*** Opening AVAILABLE DATA ***

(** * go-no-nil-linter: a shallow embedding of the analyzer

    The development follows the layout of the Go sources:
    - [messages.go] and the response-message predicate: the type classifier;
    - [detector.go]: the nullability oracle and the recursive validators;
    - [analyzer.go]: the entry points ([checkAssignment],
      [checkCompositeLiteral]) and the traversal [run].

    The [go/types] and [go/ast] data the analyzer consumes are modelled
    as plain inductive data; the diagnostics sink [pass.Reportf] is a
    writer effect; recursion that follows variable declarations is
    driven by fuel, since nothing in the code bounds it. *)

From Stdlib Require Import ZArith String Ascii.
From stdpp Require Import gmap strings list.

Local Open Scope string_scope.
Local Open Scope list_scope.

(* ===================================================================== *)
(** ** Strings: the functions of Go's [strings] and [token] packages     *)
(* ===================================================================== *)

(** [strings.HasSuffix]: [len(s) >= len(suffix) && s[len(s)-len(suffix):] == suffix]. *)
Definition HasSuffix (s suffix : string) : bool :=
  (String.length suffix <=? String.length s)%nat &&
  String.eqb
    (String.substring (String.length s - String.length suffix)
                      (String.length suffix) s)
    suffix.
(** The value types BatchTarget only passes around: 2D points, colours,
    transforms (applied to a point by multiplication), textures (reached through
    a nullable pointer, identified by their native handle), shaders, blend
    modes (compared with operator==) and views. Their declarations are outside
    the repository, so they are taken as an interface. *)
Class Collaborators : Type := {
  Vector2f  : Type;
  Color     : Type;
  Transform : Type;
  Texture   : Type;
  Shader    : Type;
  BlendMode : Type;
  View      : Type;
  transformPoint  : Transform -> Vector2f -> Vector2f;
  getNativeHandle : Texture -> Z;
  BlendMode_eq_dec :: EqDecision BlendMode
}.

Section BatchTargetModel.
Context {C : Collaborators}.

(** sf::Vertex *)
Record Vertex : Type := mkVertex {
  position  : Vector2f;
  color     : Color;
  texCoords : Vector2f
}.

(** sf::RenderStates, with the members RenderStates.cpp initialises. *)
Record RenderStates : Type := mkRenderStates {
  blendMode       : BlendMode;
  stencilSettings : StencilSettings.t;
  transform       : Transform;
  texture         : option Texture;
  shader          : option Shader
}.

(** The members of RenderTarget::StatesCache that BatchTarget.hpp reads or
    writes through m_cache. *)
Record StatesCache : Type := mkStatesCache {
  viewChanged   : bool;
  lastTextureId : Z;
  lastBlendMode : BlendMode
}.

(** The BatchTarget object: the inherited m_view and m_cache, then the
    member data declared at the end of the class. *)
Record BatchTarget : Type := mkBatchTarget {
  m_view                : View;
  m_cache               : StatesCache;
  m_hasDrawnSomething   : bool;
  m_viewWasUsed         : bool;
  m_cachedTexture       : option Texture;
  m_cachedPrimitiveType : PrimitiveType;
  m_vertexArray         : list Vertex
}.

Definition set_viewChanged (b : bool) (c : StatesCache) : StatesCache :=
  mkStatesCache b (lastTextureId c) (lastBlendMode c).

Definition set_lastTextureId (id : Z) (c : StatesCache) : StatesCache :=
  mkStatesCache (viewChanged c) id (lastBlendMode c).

*** Closing AVAILABLE DATA ***

DIRECTIONS: The first line of the entries above and every line after it, up to and including the line with "the repository, so", should be set down exactly.

RESPONSE TO THE EXERCISE:
(** * go-no-nil-linter: a shallow embedding of the analyzer

    The development follows the layout of the Go sources:
    - [messages.go] and the response-message predicate: the type classifier;
    - [detector.go]: the nullability oracle and the recursive validators;
    - [analyzer.go]: the entry points ([checkAssignment],
      [checkCompositeLiteral]) and the traversal [run].

    The [go/types] and [go/ast] data the analyzer consumes are modelled
    as plain inductive data; the diagnostics sink [pass.Reportf] is a
    writer effect; recursion that follows variable declarations is
    driven by fuel, since nothing in the code bounds it. *)

From Stdlib Require Import ZArith String Ascii.
From stdpp Require Import gmap strings list.

Local Open Scope string_scope.
Local Open Scope list_scope.

(* ===================================================================== *)
(** ** Strings: the functions of Go's [strings] and [token] packages     *)
(* ===================================================================== *)

(** [strings.HasSuffix]: [len(s) >= len(suffix) && s[len(s)-len(suffix):] == suffix]. *)
Definition HasSuffix (s suffix : string) : bool :=
  (String.length suffix <=? String.length s)%nat &&
  String.eqb
    (String.substring (String.length s - String.length suffix)
                      (String.length suffix) s)
    suffix.
(** The value types BatchTarget only passes around: 2D points, colours,
    transforms (applied to a point by multiplication), textures (reached through
    a nullable pointer, identified by their native handle), shaders, blend
    modes (compared with operator==) and views. Their declarations are outside
    the repository, so they are taken as an interface. *)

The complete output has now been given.